Die ideale Tätigkeit wäre sonach Produkt des praktischen Vermögens, und das praktische Vermögen wäre der Existenzialgrund der idealen [Tätigkeit]. Man denke sich beide aber ja nicht abgesondert. Das Ideale ist das Subjektive beim Praktischen, das dem Praktischen Zusehende, und da für das Ich nur etwas ist, in wie fern es zusieht, so ist auch nur durch die ideale Tätigkeit etwas für das Ich da.
Ich affiziere mich selbst, ich, der realiter Tätige. Ich bin unbestimmt, ich werde bestimmt, ich werde bestimmt [sic] ich mache mich dazu, ich fasse und ergreife mich realiter; dieses Affizieren ist, weil es ein sich selbst affizierendes [sic] Ich ist, mit der idealen Tätigkeit, mit dem Anschauen, kurz mit dem Bewusstsein begleitet. Dieses Bewusstsein wird eben darum, weil es ein Bewusstsein ist, zur Anschauung seiner selbst.
Unmittelbar mit der Freiheit ist das Bewusstsein verknüpft, und es gibt nichts andres, woran das Bewusstsein geknüpft werden könnte. Die Freiheit ist das erste und unmittelbare Objekt des Bewusstseins. Alles Bewusst-sein ist etwas in sich zurückgehendes. Der gemeine Menschenverstand erkennt //50// dies an, wenn er sagt: Ich bin mir etwas bewusst. Würde das Ich nur als Subjekt gedacht, so würde nichts erklärt, man müsste wieder ein neues Subjekt zu diesem Subjekt suchen und so in das Unendliche, es muss daher als Subjekt-Objekt gedacht werden.
Der Idealist sagt: Das Objekt wird gemacht. Diese Antwort aber, so aufgestellt, löst auch nichts. Denn wenn auch das Objekt Produkt des Ich als realtätiges Wesen ist, so ist das Ich, inwiefern es real tätiges Wesen ist, kein ideales; dies Produkt, das das wirkende Ich hervorbrächte, wäre dem Vorstellenden gegeben, und wir wären wieder bei dem Vorigen. –
Die Frage kann nur so beantwortet werden: Das Anschauende und das Machende sind unmittelbar eins und dasselbe. Das Anschauende sieht seinem Machen zu. Es ist kein Objekt als Objekt unmittelbar Gegenstand des Bewusstseins, sondern nur das Machen, die Freiheit. Der Satz: Das Ich setzt sich selbst, hat zwei unzertrennliche Bedeutungen, eine ideale und eine reale, welche beide in dem Ich schlechthin vereinigt sind. Kein ideales Setzen ohne reales Selbstanfangen, und umgekehrt. Kein Selbstanschauen ohne Freiheit et vice versa. – Ohne Selbstanschauung auch kein Bewusstsein.

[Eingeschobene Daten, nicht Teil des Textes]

Lemma model_consistent : LayoutTraverse.consistent G Vs.
Proof.
  assert (∀ v, v ∈ Vs → wanted v) as HV by (intros v; apply elem_of_descendants). split.
  - apply collect_nodup. constructor.
  - intros v (Hv & Hs & _)%HV. split; [done|]. unfold Layout.isVertexIgnored. simpl. by rewrite Hv, Hs.
  - intros v e (_ & _ & Hb & _)%HV [He _]%elem_of_edges. destruct (edge_end v e Hb He) as [[] E]; auto.
  - intros v e w Hv He Hw. destruct (HV v Hv) as (_ & _ & Hb & Hor). apply elem_of_edges in He as [He Hc]. cbn in Hw.
    destruct (edge_end v e Hb He) as [b Eb]. destruct (terminal_actual v e false w He Hw) as [_ Hew].
    destruct (y_terminals HY w e Hew) as (Hwv & Hws & _). rewrite Hw in Hc.
    assert (w = v ∨ below w) as [->|Hbw]; [|done|by apply elem_of_descendants].
    destruct Hc as [E|[[E _]|[E H]]]; [|left; congruence|by right]. left. destruct b; congruence.
  - intros x y (_ & _ & Hx & _)%HV (_ & _ & Hy & _)%HV Hxy. unfold Layout.getEdgesBetween.
    apply NoDup_Permutation; [apply NoDup_filter, edges_nodup_layout|apply NoDup_filter, edges_nodup_layout|].
    intros e. split; by apply between_other.
Qed.

End Laws.

(** ** A model *)

Abbreviation seen d cr P tr := (graph d cr (λ _, None) (Some P) tr).

Definition layout_check (d : data) (P : ref) : bool :=
  forallb (λ p, negb (collapsed p.2)
    && (negb (isPort d p.1) || (negb (vertex p.2) && bool_decide (kids (hp d) p.1 = [] ∧ eds (hp d) p.1 = [])))
    && (bool_decide (eds (hp d) p.1 = []) || (vertex p.2 && visible p.2))
    && forallb (attached_check (hp d)) (eds (hp d) p.1)) (map_to_list (hp d))
  && match root d with Some r => bool_decide (r ≠ P) && isAncestor (hp d) (Some r) (Some P) | None => false end.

So kommt nun vorwärts und rückwärts dasselbe, nur unter zwei Ansichten, und der Akt der Freiheit ists, um welchen sich alles herum dreht. Der Akt ist nun nicht möglich, wenn ihm nichts zur Rechten liegt, die Bestimmbarkeit, das unmittelbare Bewusstsein. Auf der Linken liegt das, was hervorgebracht werden soll, das angeschaute Ich, beides ist nicht von einander zu trennen, beides hängt ab von der absoluten Freiheit.